“We should be careful to get out of an experience the wisdom that is in it and stop there lest we be like the cat that sits down on a hot stove lid. She will never sit down on a hot stove lid again and that is well but also she will never sit down on a cold one anymore.” ― Mark Twain
At JMReid Group, our unique design process embraces the tensions, paradox and complexities that fill the modern “wicked” world. The current context requires learning that avoids over-simplification and easy answers. Learners themselves are also complex in terms of how they learn and process information. While learning is influenced by social, emotional and cultural variables, it is the impact of learning traps that reoccur in many situations for all kinds of learners that is our focus here. Learning traps are simply when past experience or knowledge limits further exploration and the revising of one’s beliefs.
One significant learning trap forms, in part, from selective attention. Selective attention is the process of directing our awareness to relevant stimuli while ignoring irrelevant stimuli in the environment. Selective attention has its perks, giving us the ability to be more productive and allowing us to create a zone, cut out visual aural noise and capture the important things for our task at hand. However, selective attention can create a bias if the dimension an adult explores early on is given inordinate weight — blocking out other meaningful data.
Selective attention is most acute when the focus is a negative event or experience. Like the cat that touches the hot stove, the power of negativity impacts our willingness to continue to explore and gather more insight versus shutting down. This has a significant impact in our pursuit of diversity and inclusion since we can hold stable false beliefs about whole cultures based on one piece of negative data.
Another trap worth mentioning is that we construct new knowledge based on current knowledge. Adult learners rely on their ability of association and the recognition of patterns to learn and adapt to new knowledge.
Fish is Fish (Lionni 1970) describes a fish who is interested in life on land. He befriends a tadpole who grows into a frog and ventures onto land. The frog returns weeks later to share his observations. The frog describes all kinds of things like birds, cows, and people. The fish envisions all of these through his unique lens – people are imagined to be fish who walk on tail fins and birds are simply fish with wings. The tale illustrates how easy it is to be trapped by an existing schema.
In addition to learning traps, learners also face content that is often created for a different environment from which they operate. There are two fundamental learning environments, and each requires its own approach.
Consider the popular streaming show on Netflix, The Queen’s Gambit. The entire show is based on a game that takes place within a Kind Learning Environment wherein the rules are relatively simple and there is a close relationship between effort and outcome, action and results. There is a linear “if this, then that” nature to Kind Learning Environments. The environment is predictable, the rules are clear and prior knowledge can continue to be built upon.

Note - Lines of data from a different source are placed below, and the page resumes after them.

Lemma cr3_state_views pa s i :
  mem (cr3_state pa s) = mem s /\ env (cr3_state pa s) i = env s i /\ cpu_cr3 (thiscpu (cr3_state pa s)) = pa.
Proof. unfold cr3_state. by rewrite thiscpu_set_thiscpu. Qed.

(** The page of the sample, in the loaded address space. *)
Lemma sys_sample4_map :
  vmap (mem sys_sample4) 279 1024 = Some (pte_value 278 7) /\ env_pgdir (env sys_sample4 0) = kptr 279 0 /\
  cpu_cr3 (thiscpu sys_sample4) = 279 * 4096.
Proof.
  destruct sys_sample2_facts as (fl & _ & Hf & Hx). change (PGNUM 0x400000) with 1024 in Hx.
  destruct (cr3_state_views (279 * 4096) sys_sample2 0) as (E1 & E2 & E3). unfold sys_sample4.
  rewrite E1, E2, E3, (frame_env _ _ 0 Hf), (proj1 sys_sample1_env). split; [exact Hx|]. split; reflexivity.
Qed.

Lemma user_mem_check_access_witness :
  exists s2, store_byte 0x400010 65 sys_sample4 = Ret tt s2 /\ pbyte (mem s2) 278 16 = 65.
Proof.
  destruct sys_sample4_facts as (fl & Hi & (_ & Hc & Hl) & _). destruct sys_sample4_map as (Hx & Hpg & Hcr).
  destruct (ret_val_Ret (user_mem_check 0 0x400010 4 7 sys_sample4) 0) as (s1 & Hm); [vm_compute; reflexivity|].
  destruct (user_mem_check_access _ _ _ _ _ _ 0 279 0x400010 4 7 s1 Hi Hc Hl Hpg Hcr ltac:(clear; lia)
    ltac:(clear; lia) ltac:(clear; lia) ltac:(clear; lia) Hm) as [_ Ha].
  destruct (Ha 0x400010 ltac:(clear; lia)) as (e & He & _ & Hs).
  assert (Ee : Some (pte_value 278 7) = Some e) by (rewrite <- Hx; exact He). injection Ee as <-.
  destruct (Hs eq_refl eq_refl 65) as (s2 & E & _ & Hb). exists s2. split; [exact E|].
  rewrite (Hb 278 16). reflexivity.
Defined.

What’s interesting about a Kind Learning Environment is that while players like Bobby Fischer and Phiona Mutesi display absolute brilliance when it comes to their sport, we often miss that their expertise relies heavily on the environment. This is in fact one of the failings of Malcom Gladwell’s 10,000 hour practice rule.
A popular study by William G. Chase and Herbert A. Simon demonstrates this through memory-based research focused on chess experts. Chess players ranging from beginner to masters were shown a position from an actual chess game for five seconds and asked to recall the location of all the pieces. Beginners were able to recall the correct location of about four pieces and masters could recall more than twenty.
When these same players were shown chess boards with randomly placed pieces masters and novices could only identify four pieces. An unexpected situation where there is random and incomplete information is a Wicked Learning Environment. We all mostly operate in a Wicked Learning Environment.
Unfortunately, much of the learning that is designed today is built for a Kind Learning Environment. It is about models, lists and steps. While models have value, they are less effective as the context changes – which it is doing right now, even as you read this.
So how to learn in this environment? First, continue exploring additional knowledge versus exploiting what you already know.
Also consider the balance between high- and low-temperature learning strategies. Low-temperature learning strategies allow us to improve and grow through making small changes to our current state over time. However, that type of gradual improvement limits the realm of possibility. It limits our growth due to the traps that are in place – like avoiding repeating an experience we found unpleasant or difficult.
Developmental psychologist and philosophy of mind expert Dr. Alison Gopnik writes that, “Learners who begin with a broader higher-temperature search and gradually move to a narrower low-temperature search are most likely to find the optimal solution, just as in metallurgy heating a metal and then cooling it leads to the most robust structure.”
Most adults love to learn something new while paradoxically over-valuing and over-relying on what they already know. The Wicked Learning Environment requires us to spend more time exploring, which is a critical concession since few of us know as much as we think we do.